┌────────

(* ===== verification/AllocCalloc.v ===== *)
(** Allocation: every branch of [buffer_alloc_calloc_with_heap] on a heap that satisfies the
    invariant. *)
From S2P Require Import Prelude Types Granule Platform GranuleFind AllocList Alloc AllocHeap AllocLinks.

Ltac a_norm := unfold set_hdrs, set_ctxs, set_data; cbn [ctx_per_cpu ctxs hdrs data].

(** * Blocks that change in place *)

Lemma tiled_swap a l1 k k' l2 e : tiled a (l1 ++ k :: l2) e → b_addr k' = b_addr k → b_size k' = b_size k → tiled a (l1 ++ k' :: l2) e.
Proof.
  rewrite !tiled_app. intros (m & H1 & Ha & Hs & H2) E1 E2. exists m. split; [done|]. cbn [tiled]. unfold b_end in *. rewrite E1, E2. done.
Qed.

Lemma coalesced_used l1 k k' l2 : coalesced (l1 ++ k :: l2) → b_used k' = true → coalesced (l1 ++ k' :: l2).
Proof.
  intros Hc Hu. pose proof (coalesced_app _ _ Hc) as [H1 H2]. apply (coalesced_app [k] l2) in H2 as [_ H2].
  apply coalesced_join; [done| |].
  - apply (coalesced_join [k'] l2); [done|done|]. cbn. destruct (head l2); [|done]. by rewrite Hu.
  - cbn. destruct (last l1); [|done]. by rewrite Hu, orb_true_r.
Qed.

Lemma coalesced_before l1 k l2 : coalesced (l1 ++ k :: l2) → b_used k = false → match last l1 with Some k1 => b_used k1 = true | None => True end.
Proof.
  intros Hc Hu. destruct l1 as [|k1 l1 _] using rev_ind; [done|]. rewrite last_snoc.
  rewrite <- app_assoc in Hc. apply coalesced_app in Hc as [_ Hc]. cbn in Hc. destruct Hc as [Hc _]. by rewrite Hu, orb_false_r in Hc.
Qed.
Lemma map_regions_spec mms s :
  Forall (good_region L0) mms → Forall (λ mm, base_va mm + size mm <= entries * bsize L0) mms →
  StronglySorted before mms → tree L0 s →
  Forall (λ mm, ∀ va, in_mmap mm va → s1_view L0 s va = None) mms →
  next_table (tbls s) + regions_need mms <= tables_num (tbls s) →
  ∃ s', map_regions cfg mms s = Ok (0, s') ∧ tree L0 s' ∧
    tbls s' = set_next_table (next_table (tbls s')) (tbls s) ∧ tlbivae2 s' = tlbivae2 s ∧
    (∀ va, in_space L0 va → outside_all mms va → s1_view L0 s' va = s1_view L0 s va) ∧
    Forall (λ mm, ∀ va, in_mmap mm va → ∃ d l, s1_view L0 s' va = Some (d, l) ∧ region_entry mm va d l) mms.
Proof using L0_range Hmin.
  intros HG. revert s. induction HG as [|mm mms G HG IH]; intros s He Hs T Hnone Hn.
  { exists s. split; [done|]. split; [done|]. split; [by destruct (tbls s)|]. split; [done|]. split; done || constructor. }
  apply Forall_cons in He as [He He']. apply Forall_cons in Hnone as [Hnone Hnone'].
  apply StronglySorted_inv in Hs as [Hs Hbef]. cbn [regions_need foldr] in Hn. fold (regions_need mms) in Hn.
  pose proof (regions_need_nonneg mms HG) as Hnn. pose proof (gr_va _ _ G) as Gv. pose proof (gr_size _ _ G) as Gs.
  pose proof (gr_space _ _ G) as Gsp. pose proof (bsize_pos (L0 - 1) ltac:(lia)).
  assert (Ea : part_lo mm 0 = base_va mm) by (unfold part_lo; lia).
  assert (Eb : part_hi mm 0 (entries * bsize L0) = base_va mm + size mm) by (unfold part_hi; lia).
  pose proof (map_region_spec L0 L0_range mm G cfg eq_refl Hmin XLAT_FUEL s 0 0 0 entries) as Hspec.
  cbv zeta in Hspec. replace (L0 + Z.of_nat 0) with L0 in Hspec by lia. rewrite Ea, Eb in Hspec.
  destruct Hspec as (s1 & Hrun & Hm); try done.
  { unfold XLAT_FUEL. lia. }
  { lia. }
  { lia. }
  cbn [map_regions]. rewrite gets_bind.
  replace (taddr s 0) with (tables (tbls s)) in Hrun by (unfold taddr; lia).
  run_step Hrun. rewrite (word_end L0 mm G), Z.eqb_refl. cbn [negb].
  pose proof (mapped_tbls _ _ _ _ _ _ _ Hm) as Ht. pose proof (mapped_next _ _ _ _ _ _ _ Hm) as Hnx.
  assert (Hnum : tables_num (tbls s1) = tables_num (tbls s)) by by rewrite Ht.
  assert (Hsp : ∀ m va, m ∈ mms → in_mmap m va → in_space L0 va ∧ ~ (base_va mm <= va < base_va mm + size mm)).
  { intros m va Hin Hva. rewrite Forall_forall in HG, Hbef. specialize (HG m Hin). specialize (Hbef m Hin).
    pose proof (gr_va _ _ HG). pose proof (gr_space _ _ HG). unfold in_mmap, before, in_space in *. lia. }
  destruct (IH s1 He' Hs (mapped_tree _ _ _ _ _ _ _ Hm)) as (s2 & Hrun2 & T2 & Ht2 & Htl & Hout & Hin).
  { rewrite Forall_forall in *. intros m Hm' va Hva. destruct (Hsp m va Hm' Hva).
    rewrite (mapped_other _ _ _ _ _ _ _ Hm) by done. by apply (Hnone' m). }
  { rewrite Hnum. lia. }
  exists s2. split; [done|]. split; [done|]. split; [by etransitivity; [exact Ht2|]; rewrite Ht|].
  split; [by rewrite Htl, (mapped_tlbi _ _ _ _ _ _ _ Hm)|]. split.
  - intros va Hva Ho. apply Forall_cons in Ho as [Ho1 Ho2]. rewrite Hout by done. by apply Hm.
  - constructor; [|done]. intros va Hva. rewrite Hout.
    + by apply Hm.
    + unfold in_mmap, in_space in *. lia.
    + apply Forall_forall. intros m Hm' Hva'. by destruct (Hsp m va Hm' Hva').
Qed.
End regions.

└────────

[Goal of the exercise]: Each record has to be given again exactly as written.

[Answer space]:
(* ===== verification/AllocCalloc.v ===== *)
(** Allocation: every branch of [buffer_alloc_calloc_with_heap] on a heap that satisfies the
    invariant. *)
From S2P Require Import Prelude Types Granule Platform GranuleFind AllocList Alloc AllocHeap AllocLinks.

Ltac a_norm := unfold set_hdrs, set_ctxs, set_data; cbn [ctx_per_cpu ctxs hdrs data].

(** * Blocks that change in place *)

Lemma tiled_swap a l1 k k' l2 e : tiled a (l1 ++ k :: l2) e → b_addr k' = b_addr k → b_size k' = b_size k → tiled a (l1 ++ k' :: l2) e.
Proof.
  rewrite !tiled_app. intros (m & H1 & Ha & Hs & H2) E1 E2. exists m. split; [done|]. cbn [tiled]. unfold b_end in *. rewrite E1, E2. done.
Qed.

Lemma coalesced_used l1 k k' l2 : coalesced (l1 ++ k :: l2) → b_used k' = true → coalesced (l1 ++ k' :: l2).
Proof.
  intros Hc Hu. pose proof (coalesced_app _ _ Hc) as [H1 H2]. apply (coalesced_app [k] l2) in H2 as [_ H2].
  apply coalesced_join; [done| |].
  - apply (coalesced_join [k'] l2); [done|done|]. cbn. destruct (head l2); [|done]. by rewrite Hu.
  - cbn. destruct (last l1); [|done]. by rewrite Hu, orb_true_r.
Qed.

Lemma coalesced_before l1 k l2 : coalesced (l1 ++ k :: l2) → b_used k = false → match last l1 with Some k1 => b_used k1 = true | None => True end.
Proof.
  intros Hc Hu. destruct l1 as [|k1 l1 _] using rev_ind; [done|]. rewrite last_snoc.
  rewrite <- app_assoc in Hc. apply coalesced_app in Hc as [_ Hc]. cbn in Hc. destruct Hc as [Hc _]. by rewrite Hu, orb_false_r in Hc.
Qed.
Lemma map_regions_spec mms s :
  Forall (good_region L0) mms → Forall (λ mm, base_va mm + size mm <= entries * bsize L0) mms →
  StronglySorted before mms → tree L0 s →
  Forall (λ mm, ∀ va, in_mmap mm va → s1_view L0 s va = None) mms →
  next_table (tbls s) + regions_need mms <= tables_num (tbls s) →
  ∃ s', map_regions cfg mms s = Ok (0, s') ∧ tree L0 s' ∧
    tbls s' = set_next_table (next_table (tbls s')) (tbls s) ∧ tlbivae2 s' = tlbivae2 s ∧
    (∀ va, in_space L0 va → outside_all mms va → s1_view L0 s' va = s1_view L0 s va) ∧
    Forall (λ mm, ∀ va, in_mmap mm va → ∃ d l, s1_view L0 s' va = Some (d, l) ∧ region_entry mm va d l) mms.
Proof using L0_range Hmin.
  intros HG. revert s. induction HG as [|mm mms G HG IH]; intros s He Hs T Hnone Hn.
  { exists s. split; [done|]. split; [done|]. split; [by destruct (tbls s)|]. split; [done|]. split; done || constructor. }
  apply Forall_cons in He as [He He']. apply Forall_cons in Hnone as [Hnone Hnone'].
  apply StronglySorted_inv in Hs as [Hs Hbef]. cbn [regions_need foldr] in Hn. fold (regions_need mms) in Hn.
  pose proof (regions_need_nonneg mms HG) as Hnn. pose proof (gr_va _ _ G) as Gv. pose proof (gr_size _ _ G) as Gs.
  pose proof (gr_space _ _ G) as Gsp. pose proof (bsize_pos (L0 - 1) ltac:(lia)).
  assert (Ea : part_lo mm 0 = base_va mm) by (unfold part_lo; lia).
  assert (Eb : part_hi mm 0 (entries * bsize L0) = base_va mm + size mm) by (unfold part_hi; lia).
  pose proof (map_region_spec L0 L0_range mm G cfg eq_refl Hmin XLAT_FUEL s 0 0 0 entries) as Hspec.
  cbv zeta in Hspec. replace (L0 + Z.of_nat 0) with L0 in Hspec by lia. rewrite Ea, Eb in Hspec.
  destruct Hspec as (s1 & Hrun & Hm); try done.
  { unfold XLAT_FUEL. lia. }
  { lia. }
  { lia. }
  cbn [map_regions]. rewrite gets_bind.
  replace (taddr s 0) with (tables (tbls s)) in Hrun by (unfold taddr; lia).
  run_step Hrun. rewrite (word_end L0 mm G), Z.eqb_refl. cbn [negb].
  pose proof (mapped_tbls _ _ _ _ _ _ _ Hm) as Ht. pose proof (mapped_next _ _ _ _ _ _ _ Hm) as Hnx.
  assert (Hnum : tables_num (tbls s1) = tables_num (tbls s)) by by rewrite Ht.
  assert (Hsp : ∀ m va, m ∈ mms → in_mmap m va → in_space L0 va ∧ ~ (base_va mm <= va < base_va mm + size mm)).
  { intros m va Hin Hva. rewrite Forall_forall in HG, Hbef. specialize (HG m Hin). specialize (Hbef m Hin).
    pose proof (gr_va _ _ HG). pose proof (gr_space _ _ HG). unfold in_mmap, before, in_space in *. lia. }
  destruct (IH s1 He' Hs (mapped_tree _ _ _ _ _ _ _ Hm)) as (s2 & Hrun2 & T2 & Ht2 & Htl & Hout & Hin).
  { rewrite Forall_forall in *. intros m Hm' va Hva. destruct (Hsp m va Hm' Hva).
    rewrite (mapped_other _ _ _ _ _ _ _ Hm) by done. by apply (Hnone' m). }
  { rewrite Hnum. lia. }
  exists s2. split; [done|]. split; [done|]. split; [by etransitivity; [exact Ht2|]; rewrite Ht|].
  split; [by rewrite Htl, (mapped_tlbi _ _ _ _ _ _ _ Hm)|]. split.
  - intros va Hva Ho. apply Forall_cons in Ho as [Ho1 Ho2]. rewrite Hout by done. by apply Hm.
  - constructor; [|done]. intros va Hva. rewrite Hout.
    + by apply Hm.
    + unfold in_mmap, in_space in *. lia.
    + apply Forall_forall. intros m Hm' Hva'. by destruct (Hsp m va Hm' Hva').
Qed.
End regions.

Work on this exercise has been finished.